Regardless of the high prevalence of gout in Taiwan, the management of the disease remains poor. We found that only around one-third of prevalent gout cases involved patients who had contact with the health service in relation to their gout, and only one-fourth were actually prescribed ULT. We noticed no significant change in ULT prescription patterns during the study period, despite the publication of Taiwanese guidelines for the management of gout and hyperuricaemia in 2007 [40]. The poor management of gout seems to be a common problem globally [3,8,30,41-47]. Taking the United Kingdom as an example, the overall use of ULT in primary care has not changed in the past two decades, with only one-fourth to one-third of people with gout being given ULT [8,30]. Other deviations from recommended standards of care have also been reported in the United Kingdom [41,42,48]. These lines of evidence underscore the lack of knowledge and interest in gout among primary care physicians, which in turn reflects a number of varied barriers to optimal care of patients with gout [3,49-51]. However, in a recent proof-of-principle study conducted in the United Kingdom, researchers found that all patients with gout were willing to take long-term ULT once they were given full information on gout and its treatment [52]. In addition, these well-informed patients exhibited excellent adherence, and nine of ten patients achieved the therapeutic target at 1 year. Therefore, the essential part of optimising care of patients with gout is likely to be physician education to improve knowledge and promote interest in gout.

There are several limitations of the present study. Firstly, we based our case definition on physician-recorded diagnosis rather than according to American College of Rheumatology criteria [53], Rome [54] classification criteria or urate crystal identification. Secondly, we report 10-year period prevalence rather than lifetime prevalence, which theoretically would be higher. This is because of the inability to identify clinically silent patients who had no outpatient record of gout over the 10-year period. It is difficult to determine how many patients with gout were not included, because data on the length of asymptomatic intercritical gout periods are sparse. On the basis of estimates of the length of these intercritical gout periods in the case series reported by Yu et al. [21], an underestimation of 7% is probable. In addition to underestimation of prevalence, incidence would also be overestimated, as some incident gout cases could have included gout attacks prior to the 10-year observation period. We reported geographic variations of gout prevalence and incidence and attribute the significantly higher prevalence and incidence in the eastern coastal areas and offshore islets to aggregation of aboriginals; however, we do not have ethnicity data to support this notion. Certainly, variation in distribution of gout risk factors may also result in regional variation of gout prevalence and incidence. This hypothesis requires further study to be confirmed.
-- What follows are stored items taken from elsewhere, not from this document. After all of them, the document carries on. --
(** The weight table has a row for every [g] present and a weight for
    every realization listed there. *)
Definition table_covers (tbl : rlzs_by_g_t R) (acc : dict (ndarray R)) : Prop :=
  Forall (fun ga =>
            fst ga < length (rlzs tbl) /\
            Forall (fun r => r < length (weight tbl)) (rlzs_of tbl (fst ga)))
    acc.

(** The ceiling of [n / b] for a positive [b]. *)
Definition ceil_nat (n b : nat) : nat := (n + b - 1) / b.


(** A partial array the loop never adds (its [g] has no realization) or
    whose shape numpy can stretch to [shp]. *)
Definition accepted (tbl : rlzs_by_g_t R) (shp : list nat)
           (ga : nat * ndarray R) : bool :=
  match rlzs_of tbl (fst ga) with
  | [] => true
  | _ :: _ => broadcasts_to (shape (snd ga)) shp
  end.

End Specification.

(** ** Integer arithmetic and test data *)

#[export] Instance Z_scalar : Scalar Z :=
  {| rO := 0%Z; rI := 1%Z; radd := Z.add; rmul := Z.mul |}.

Module Scenario.

(** An array with every element equal to [v]. *)
Definition full (shp : list nat) (v : Z) : ndarray Z :=
  mk_ndarray shp (repeat v (size_of shp)).

(** Stand-in for the kernel: a matrix of shape (2, 2, N, 2) holding 1 for
    the first sub-model and 2 for the second. *)
Definition stub_kernel (c : list nat) (n : nat) (cm : ContextMaker)
           (crosscorr imt1 imt2 meabins sigbins : unit) : array4 Z :=
  mk_array4 (2, 2, n, 2) (flat_map (fun _ => [1; 2]%Z) (seq 0 (2 * 2 * n))).

(** Stand-in for the executor: runs the tasks one after the other and
    adds up, key by key, the dictionaries they return. *)
Fixpoint accumulate (d acc : dict (ndarray Z)) : result (dict (ndarray Z)) :=
  match d with
  | [] => OK acc
  | (k, v) :: d' =>
      match find (fun kv => Nat.eqb (fst kv) k) acc with
      | None => accumulate d' (dict_set k v acc)
      | Some (_, old) =>
          new <- iadd old v ;;
          accumulate d' (dict_set k new acc)
      end
  end.

Fixpoint run_tasks (task : Input nat -> result (dict (ndarray Z)))
         (inputs : list (Input nat)) (acc : dict (ndarray Z))
  : result (dict (ndarray Z)) :=
  match inputs with
  | [] => OK acc
  | inp :: inputs' =>
      d <- task inp ;;
      acc' <- accumulate d acc ;;
      run_tasks task inputs' acc'
  end.

Definition stub_reduce (task : Input nat -> result (dict (ndarray Z)))
           (inputs : list (Input nat)) : result (dict (ndarray Z)) :=
  run_tasks task inputs [].

(** A datastore with [n_sites] sites, three levels per intensity measure
    (L1 = 2), one binding with [gidx = [0, 1]] per group, and two
    realizations, the first on sub-model 0 with weight 6, the second on
    sub-model 1 with weight 4. *)
Definition store (n_sites : nat) (T : Z) (groups : dict (list nat))
  : dstore Z nat :=
  mk_dstore 6 2 T n_sites
    (map (fun _ => mk_cmaker [0; 1]) groups) groups
    (mk_rlzs_by_g [[0]; [1]] [6; 4]%Z).

(** [main] run on the stand-ins, from the empty trace. *)
Definition run (ds : dstore Z nat) : list (event Z nat) * result unit :=
  main stub_kernel (fun _ : unit => OK tt) stub_reduce ds tt tt tt tt tt [].

(** The sizes of the units a run submits, in order. *)
Definition unit_sizes (ds : dstore Z nat) : list nat :=
  map (fun inp => length (ctx inp)) (submitted (fst (run ds))).

(** The single group of 12 records of the end-to-end scenario. *)
Definition twelve : dict (list nat) := [(0, seq 0 12)].

(** Two groups, of 4 and of 8 records. *)
Definition four_and_eight : dict (list nat) := [(0, seq 0 4); (1, seq 4 8)].

End Scenario.

(** ** Further specification-side definitions *)

(** Whether an array holds as many elements as its shape says, as every
    numpy array does. *)
Definition wf_array {R : Type} (a : ndarray R) : Prop :=
  length (data a) = size_of (shape a).

(** The shape (L1, L1, N) of the layers of a 4-D matrix, the number G of
    its layers, and whether it holds as many elements as its shape
    says. *)
Definition layer_shape {R : Type} (mrd : array4 R) : list nat :=
  let '(l1, l2, n, _) := shape4 mrd in [l1; l2; n].

Definition num_layers {R : Type} (mrd : array4 R) : nat := snd (shape4 mrd).

Definition wf_array4 {R : Type} (mrd : array4 R) : Prop :=
  length (data4 mrd) = size_of (layer_shape mrd) * num_layers mrd.

(** The array [mrd[:, :, :, i]] for an [i] in range. *)
Definition layer {R : Type} (mrd : array4 R) (i : nat) : ndarray R :=
  mk_ndarray (layer_shape mrd)
    (flat_map (pick i)
       (chunks (num_layers mrd) (size_of (layer_shape mrd)) (data4 mrd))).

(** The weight table with the weights of two tables added up,
    realization by realization. *)
Definition add_weights {R : Type} {scalar : Scalar R}
           (tbl tbl' : rlzs_by_g_t R) : rlzs_by_g_t R :=
  mk_rlzs_by_g (rlzs tbl) (zip_with radd (weight tbl) (weight tbl')).

Section RunDefinitions.

Variables R ctx_t : Type.

(** The block size [main] computes when the target is not 0. *)
Definition blocksize_of (ds : dstore R ctx_t) : Z :=
  (- ((- Z.of_nat (num_contexts (ctx_by_grp ds))) / concurrent_tasks ds))%Z.

(** The work units of a run, group after group. *)
Definition units_of_run (ds : dstore R ctx_t) : list (Input ctx_t) :=
  flat_map (units_of_group (cmakers ds) (sitecol_len ds) (blocksize_of ds))
    (ctx_by_grp ds).

(** What a run has done when all its units are submitted. *)
Definition dispatched (ds : dstore R ctx_t) : list (event R ctx_t) :=
  level_warning ds
  ++ [LogInfo (num_contexts (ctx_by_grp ds)); SwmrOn]
  ++ map Submit (units_of_run ds).

(** A datastore [main] gets through to the reduction with: at least one
    intensity measure, at most 10 sites, a target of at least 1 and a
    binding for every group. *)
Definition dispatchable (ds : dstore R ctx_t) : Prop :=
  imtls_len ds <> 0 /\ sitecol_len ds <= 10 /\
  (1 <= concurrent_tasks ds)%Z /\
  Forall (fun gc => fst gc < length (cmakers ds)) (ctx_by_grp ds).

End RunDefinitions.

(** ** The result of the loop, element by element *)

Section Accumulation.

Context {R : Type} {scalar : Scalar R}.

(** The products [weig[rlz] * value[k]] that the loop of [combine_mrds]
    adds at position [k] of the output, in the order it adds them: the
    sub-model indices in the order of the collection, the realizations of
    each in the order of its row. *)
Definition terms_at (acc : dict (ndarray R)) (tbl : rlzs_by_g_t R) (k : nat)
  : list R :=
  flat_map (fun ga =>
              map (fun r => rmul (weight_of tbl r) (nth k (data (snd ga)) rO))
                (rlzs_of tbl (fst ga)))
    acc.

(** The sum of a list of terms taken from zero and from left to right, as
    repeated [out += term] takes it. *)
Definition accumulate (l : list R) : R := fold_left radd l rO.

(** The array of the shape of the first partial array that holds at every
    position the accumulated terms of that position. *)
Definition accumulated (acc : dict (ndarray R)) (tbl : rlzs_by_g_t R)
  : ndarray R :=
  mk_ndarray (anchor_shape acc)
    (map (fun k => accumulate (terms_at acc tbl k))
       (seq 0 (size_of (anchor_shape acc)))).

End Accumulation.

(** [l] with the element at position [i] replaced by [x]. *)
Fixpoint set_nth {A : Type} (i : nat) (x : A) (l : list A) : list A :=
  match l, i with
  | [], _ => []
  | _ :: l', 0 => x :: l'
  | a :: l', S i' => a :: set_nth i' x l'
  end.

(** The weight table with the row of the sub-model index [g] replaced. *)
Definition with_row {R : Type} (g : nat) (rs : list nat) (tbl : rlzs_by_g_t R)
  : rlzs_by_g_t R :=
  mk_rlzs_by_g (set_nth g rs (rlzs tbl)) (weight tbl).

(** ** float64 *)

(** The arithmetic of the source: binary64 floating point numbers with
    their rounded sum and product. *)
#[export] Instance float_scalar : Scalar float :=
  {| rO := 0%float; rI := 1%float; radd := PrimFloat.add; rmul := PrimFloat.mul |}.

(** The one-element array [[1.0]]. *)
Definition float_one : ndarray float := mk_ndarray [1] [1%float].

(** ** The end of a run *)

Section RunTail.

Variable R : Type.
Context {scalar : Scalar R}.
Variable ctx_t : Type.


End RunTail.

(** * Properties *)

(** ** Lists and blocks *)

Lemma zip_with_length {A B C : Type} (f : A -> B -> C) (l1 : list A) (l2 : list B) :
  length (zip_with f l1 l2) = Nat.min (length l1) (length l2).
Proof.
  revert l2; induction l1 as [|a l1 IH]; intros [|b l2]; simpl; auto.
Qed.



Lemma chunks_concat {A : Type} (k n : nat) (d : list A) :
  length d = n * k -> concat (chunks k n d) = d.
Proof.
  revert d; induction n as [|n IH]; intros d Hlen; simpl in *.
  - now destruct d.
  - rewrite IH.
    + apply firstn_skipn.
    + rewrite length_skipn; lia.
Qed.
In this population-based study, we found a high prevalence and incidence of gout in Taiwan, and the regional differences of gout prevalence and incidence were large. Uricosuric agents are more commonly prescribed than xanthine oxidase inhibitors. During the study period, the prevalence of gout was stable, whereas the incidence decreased, in Taiwan. Despite the high prevalence and incidence of gout in Taiwan, the management of gout remains poor, with only one-fourth of patients receiving ULT, which can potentially cure gout.